When asked why his wife had remained friends with Mrs Brooks, he said: "Sarah is one of the most forgiving people I know. We had to get on with the job of doing what is expected."

'Dishonoring troops'

Responding to Mr Brown’s evidence about NHS Fife,  its chief executive John Wilson said: "We now accept that it is likely that, sometime in 2006, a member of staff in NHS Fife spoke, without authorization, about the medical condition of Mr Brown's son, Fraser.

"With the passage of time it has not been possible to identify all the circumstances."

He said the trust did not think the child's medical records had been inappropriately accessed but were clear that "conversations about patients" were as much a breach of confidentiality.

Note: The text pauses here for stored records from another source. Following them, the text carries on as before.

(** A check and its failures counted: what holds where it passes. *)
Lemma can_limited {A} past (check : Try ApiError A) (Q : list Done → A → Prop) :
  (∀ a, can (Did (Peek FailedAuth ("failed:" +:+ client)) a :: past) check Q) → can past (limit_failed_auth client check) Q.
Proof.
  intros Hc. apply twp_bind, twp_op; [done|]. intros a _. apply twp_bind, twp_ask. intros [] _.
  apply wp_bind. eapply wp_mono; [|apply Hc]. intros past' [x|e] HQ; cbn; [done|]. by case_match.
Qed.
Lemma publisher_ok past address Q : path_of r = Some address →
  (∀ past' row, publisher_of h r past' (mb_id row) → Q past' row) → can past (publisher client h address) Q.
Proof.
  intros Hr HQ. apply twp_bind, twp_or_fail. intros a Ha. apply twp_bind, twp_or_fail. intros token Ht.
  apply twp_bind, can_limited. intros x. apply twp_bind, can_db; [by apply may_open|]. intros [row|]; [|done].
  destruct (same _ _) eqn:Es; [|done]. apply twp_ret. apply twp_bind, can_take, twp_ret, HQ.
  apply same_spec in Es. exists address, a, token, row. split_and!; try done. set_solver.
Qed.
Lemma publisher_later past past' m : publisher_of h r past m → past ⊆ past' → publisher_of h r past' m.
Proof. intros (path & a & token & row & E1 & E2 & E3 & E4 & E5) Hsub. exists path, a, token, row. split_and!; try done; [by apply Hsub|apply E5|apply E5]. Qed.
Lemma may_publisher past t m : publisher_call t = Some m → publisher_of h r past m → may_run client h r past t ↔
  match t with
  | PublishSnapshot _ _ _ row sealed _ => push_ok row sealed ∧ (1 ≤ sn_version row)%Z
  | MintAgent dice row secret =>
      well_drawn dice ∧ ag_revoked_at row = None ∧ ag_kind row = KIND_TOKEN ∧ ag_client_id row = None ∧ ag_token_hash row = hash secret
  | MintCode row now => cc_used_at row = None ∧ cc_expires_at row = (now + CONNECT_CODE_TTL_MS)%Z
  | _ => True
  end.
Proof.
  intros Ht Hp. unfold may_run. rewrite Ht. split; [intros (_ & _ & Hrest); by destruct t|].
  intros Hrest. split_and!; [by intros m' [= <-]|by destruct t|by destruct t].
Qed.
(* ===== verification/RulesGrants.v ===== *)
(** * RulesGrants: what the rules server keeps of agents and grants

    The tables of agents, codes, tokens and wraps keep in step: what holds
    of them in every reachable world, by each closure the handlers run. *)

From S2P Require Import Prelude.
From S2P Require Import Domain.
From S2P Require Import MailStore.
From S2P Require Import RateLimit.
From S2P Require Import RulesTokens.
From S2P Require Import RulesDb.
From S2P Require Import RulesCrypto.
From S2P Require Import RulesPublish.
From S2P Require Import RulesOAuth.
From S2P Require Import RulesServer.
From S2P Require Import RulesHandlers.
From S2P Require Import RulesWorld.
From S2P Require Import Effects.
#[local] Close Scope Q_scope.

(** ** The invariant *)

Definition keyless (a : AgentRow) : Prop := ar_key_wrap a = None ∧ ar_app_seal a = None.
Definition is_grant (a : AgentRow) : bool := is_live a && String.eqb (ag_kind (ar_row a)) KIND_OAUTH.
Definition live_grant_row (id : string) (d : RulesDb) : Prop := ∃ a, find_agent id d = Some a ∧ is_grant a = true.
Definition unspent_code (g : string) (c : string * AuthCodeRow) : bool :=
  String.eqb (ac_grant_id c.2) g && match ac_used_at c.2 with None => true | Some _ => false end.
Definition token_of (g : string) (t : string * OAuthTokenRow) : bool := String.eqb (ot_grant_id t.2) g.
Definition access_of (g : string) (t : string * OAuthTokenRow) : bool := token_of g t && String.eqb (ot_kind t.2) TOKEN_ACCESS.
Definition unused_refresh_of (g : string) (t : string * OAuthTokenRow) : bool :=
  token_of g t && String.eqb (ot_kind t.2) TOKEN_REFRESH && match ot_used_at t.2 with None => true | Some _ => false end.

Record GrantsOk (d : RulesDb) : Prop := mkGrantsOk {
  go_agents : NoDup ((λ a, ag_id (ar_row a)) <$> d_agents d);
  go_codes : NoDup (d_codes d).*1;
  go_tokens : NoDup (d_tokens d).*1;
  go_code_grants : NoDup ((λ c, ac_grant_id c.2) <$> d_codes d);
  go_code c : c ∈ d_codes d → ∃ a, find_agent (ac_grant_id c.2) d = Some a ∧ is_grant a = true ∧
    ag_client_id (ar_row a) = Some (ac_client_id c.2);
  go_token t : t ∈ d_tokens d → live_grant_row (ot_grant_id t.2) d;
  go_revoked a : a ∈ d_agents d → is_live a = false → keyless a;
  go_wrap k : k ∈ d_snapshot_keys d → ∃ a, find_agent (sk_agent_id k) d = Some a ∧ is_live a = true ∧
    ag_mailbox_id (ar_row a) = sk_mailbox_id k;
  go_access g : count (access_of g) (d_tokens d) ≤ 1;
  go_refresh g : count (unused_refresh_of g) (d_tokens d) ≤ 1;
  go_unspent g : List.existsb (unspent_code g) (d_codes d) = true → count (token_of g) (d_tokens d) = 0 }.

(** What the other tables do not touch. *)
Definition same_grants (d d' : RulesDb) : Prop :=
  d_agents d' = d_agents d ∧ d_codes d' = d_codes d ∧ d_tokens d' = d_tokens d ∧ d_snapshot_keys d' = d_snapshot_keys d.
Lemma find_agent_agents id d d' : d_agents d' = d_agents d → find_agent id d' = find_agent id d.
Proof. unfold find_agent. by intros ->. Qed.
Lemma grants_same d d' : same_grants d d' → GrantsOk d → GrantsOk d'.
Proof.
  intros (Ea & Ec & Et & Ek) [H1 H2 H3 H4 H5 H6 H7 H8 H9 H10 H11].
  split; rewrite ?Ea, ?Ec, ?Et, ?Ek; try done; intros x; unfold live_grant_row; rewrite (find_agent_agents _ d d' Ea).
  - apply H5.
  - apply H6.
  - apply H8.
Qed.

(** ** Rows gone *)

Lemma NoDup_fmap_filter {A B} (f : A → B) p l : NoDup (f <$> l) → NoDup (f <$> List.filter p l).
Proof. apply NoDup_fmap_List_filter. Qed.
Lemma count_filter_le {A} (p q : A → bool) l : count p (List.filter q l) ≤ count p l.
Proof.
  induction l as [|x l IH]; [done|]. cbn [List.filter]. rewrite count_cons. destruct (q x); rewrite ?count_cons; lia.
Qed.
(** Fewer codes, tokens and wraps. *)
Lemma grants_fewer d pc pt pk d' :
  d_agents d' = d_agents d → d_codes d' = List.filter pc (d_codes d) → d_tokens d' = List.filter pt (d_tokens d) →
  d_snapshot_keys d' = List.filter pk (d_snapshot_keys d) → GrantsOk d → GrantsOk d'.
Proof.
  intros Ea Ec Et Ek [H1 H2 H3 H4 H5 H6 H7 H8 H9 H10 H11].
  split; rewrite ?Ea, ?Ec, ?Et, ?Ek; try done; try (by apply NoDup_fmap_filter).
  - intros x [_ Hx]%elem_of_List_filter. rewrite (find_agent_agents _ d d' Ea). eauto.
  - intros x [_ Hx]%elem_of_List_filter. unfold live_grant_row. rewrite (find_agent_agents _ d d' Ea). by apply H6.
  - intros x [_ Hx]%elem_of_List_filter. rewrite (find_agent_agents _ d d' Ea). eauto.
  - intros g. etrans; [apply count_filter_le|apply H9].
  - intros g. etrans; [apply count_filter_le|apply H10].
  - intros g (x & [_ Hx]%elem_of_List_filter & Hp)%existsb_true.
    assert (count (token_of g) (d_tokens d) = 0) as E by (apply H11; apply existsb_true; eauto).
    pose proof (count_filter_le (token_of g) pt (d_tokens d)). lia.
Qed.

Mr Brown also criticized other examples of Sun journalism during his time in office, including a claim he fell asleep at a memorial service when, he explained, he had actually bowed his head to pray.

"The Sun decides this is an example of someone falling asleep and dishonoring the troops," he said.

He went on to say media in Britain, at its best, is the "best in the world" but said one of the problems of the press is the conflation of fact and opinion - mirroring the views stated by his predecessor Tony Blair when he appeared at the Leveson Inquiry two weeks ago.

 

'Unbalanced'

The News Corp boss Rupert Murdoch told the inquiry in April Mr. Brown had phoned him in an "unbalanced" state of mind and threatened war on his media empire after the Sun newspaper had switched its support from Labour to the Conservatives in 2009.

The former PM later denied having made such a threat and repeated this denial to the inquiry counsel, Robert Jay QC.

"This call did not happen, this threat was not made. I couldn't be unbalanced on a call that I didn't have... and I find it shocking that we should get to this situation some time later when there is no evidence of this call happening at the time that he says it happened and you to be told under oath that this was the case."

Mr Brown also said that none of these dealings with Mr Murdoch were about politics. "I would rather have been an honest one-term prime minister than a dishonest two-term prime minister," he said.

He also told the inquiry that, while he was in government, he was the victim of a number of "phishing" expeditions, when private information about his financial and legal affairs was breached by the press.

"Someone sent me a tape which I passed on to the police where the Sunday Times Insight team reporters are talking to each other, I'm afraid, about how they're going to use these what I think are underhand and perhaps unlawful techniques and tactics - but there was no public justification for this."

Labour leader Ed Miliband, former Conservative Prime Minister Sir John Major and Deputy Labour Leader Harriet Harman will give evidence to the inquiry at London's Royal Courts of Justice on Tuesday.

Deputy Prime Minister Nick Clegg and Scotland's First Minister Alex Salmond will appear on Wednesday, while Mr Cameron will be the sole witness on Thursday.